Spiritual Transcripts
Rev. Mark Schaefer
Kay Spiritual Life Center
October 30, 2005
Joshua 3:7-17; 1 Thessalonians 2:9-13; Matthew 23:1-12
Joshua 3 7 ¶ The LORD said to Joshua, “This day I will begin to exalt you in the sight of all Israel, so that they may know that I will be with you as I was with Moses. 8 You are the one who shall command the priests who bear the ark of the covenant, ‘When you come to the edge of the waters of the Jordan, you shall stand still in the Jordan.’” 9 Joshua then said to the Israelites, “Draw near and hear the words of the LORD your God.” 10 Joshua said, “By this you shall know that among you is the living God who without fail will drive out from before you the Canaanites, Hittites, Hivites, Perizzites, Girgashites, Amorites, and Jebusites: 11 the ark of the covenant of the Lord of all the earth is going to pass before you into the Jordan. 12 So now select twelve men from the tribes of Israel, one from each tribe. 13 When the soles of the feet of the priests who bear the ark of the LORD, the Lord of all the earth, rest in the waters of the Jordan, the waters of the Jordan flowing from above shall be cut off; they shall stand in a single heap.”

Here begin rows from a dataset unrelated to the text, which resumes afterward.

(** When a free block is large enough [kmalloc] succeeds, takes the first
    such block in address order, and asks nothing of the memory managers. *)
Theorem kmalloc_first_fit s bs size flags :
  heap_repr s bs → 0 < size ≤ 2 ^ 62 → Exists (fits (align_up size)) bs →
  ∃ l1 b l2 s' b', bs = l1 ++ b :: l2 ∧ fits (align_up size) b ∧
    Forall (λ c, ¬ fits (align_up size) c) l1 ∧ b_addr b' = b_addr b ∧ backing s' = backing s ∧
    kmalloc size flags s = Done (payload b') s' ∧ allocated s bs (align_up size) flags s' b'.
Proof. apply kmalloc_fits. Qed.

(** C24. [kfree] of the payload of a block in use always completes: exactly that
    block leaves the blocks in use, the linked list is again well formed (with the free
    neighbours merged), and the contents of the other blocks are unchanged. *)
Theorem kfree_correct s bs b :
  heap_repr s bs → b ∈ used bs →
  ∃ s' bs', kfree (payload b) s = Done tt s' ∧ heap_repr s' bs' ∧
    used bs ≡ₚ b :: used bs' ∧ keeps (used bs') (bytes s) (bytes s') ∧
    backing s' = backing s ∧ heap_current_end s' = heap_current_end s.
Proof.
  intros Hr (l1 & l2 & -> & Hf)%used_split.
  destruct (kfree_lemma s l1 b l2 Hr Hf) as (m & bs' & ? & ? & Hu & ?).
  eexists _, bs'. rewrite Hu. split_and!; [done|done|by apply used_middle|done..].
Qed.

14 ¶ When the people set out from their tents to cross over the Jordan, the priests bearing the ark of the covenant were in front of the people. 15 Now the Jordan overflows all its banks throughout the time of harvest. So when those who bore the ark had come to the Jordan, and the feet of the priests bearing the ark were dipped in the edge of the water, 16 the waters flowing from above stood still, rising up in a single heap far off at Adam, the city that is beside Zarethan, while those flowing toward the sea of the Arabah, the Dead Sea, were wholly cut off. Then the people crossed over opposite Jericho. 17 While all Israel were crossing over on dry ground, the priests who bore the ark of the covenant of the LORD stood on dry ground in the middle of the Jordan, until the entire nation finished crossing over the Jordan.1 Thessalonians 2 9 ¶ You remember our labor and toil, brothers and sisters; we worked night and day, so that we might not burden any of you while we proclaimed to you the gospel of God. 10 You are witnesses, and God also, how pure, upright, and blameless our conduct was toward you believers. 11 As you know, we dealt with each one of you like a father with his children, 12 urging and encouraging you and pleading that you lead a life worthy of God, who calls you into his own kingdom and glory.
13 ¶ We also constantly give thanks to God for this, that when you received the word of God that you heard from us, you accepted it not as a human word but as what it really is, God’s word, which is also at work in you believers.Matthew 23 1 ¶ Then Jesus said to the crowds and to his disciples, 2 “The scribes and the Pharisees sit on Moses’ seat; 3 therefore, do whatever they teach you and follow it; but do not do as they do, for they do not practice what they teach. 4 They tie up heavy burdens, hard to bear, and lay them on the shoulders of others; but they themselves are unwilling to lift a finger to move them. 5 They do all their deeds to be seen by others; for they make their phylacteries broad and their fringes long. 6 They love to have the place of honor at banquets and the best seats in the synagogues, 7 and to be greeted with respect in the marketplaces, and to have people call them rabbi. 8 But you are not to be called rabbi, for you have one teacher, and you are all students. 9 And call no one your father on earth, for you have one Father — the one in heaven. 10 Nor are you to be called instructors, for you have one instructor, the Messiah. 11 The greatest among you will be your servant. 12 All who exalt themselves will be humbled, and all who humble themselves will be exalted.
I. BEGINNING
Recently my board of ordained ministry requested from me a transcript. They wanted to see my seminary transcript to see how I did in my various course on theology, Bible, church history, United Methodist doctrine and polity.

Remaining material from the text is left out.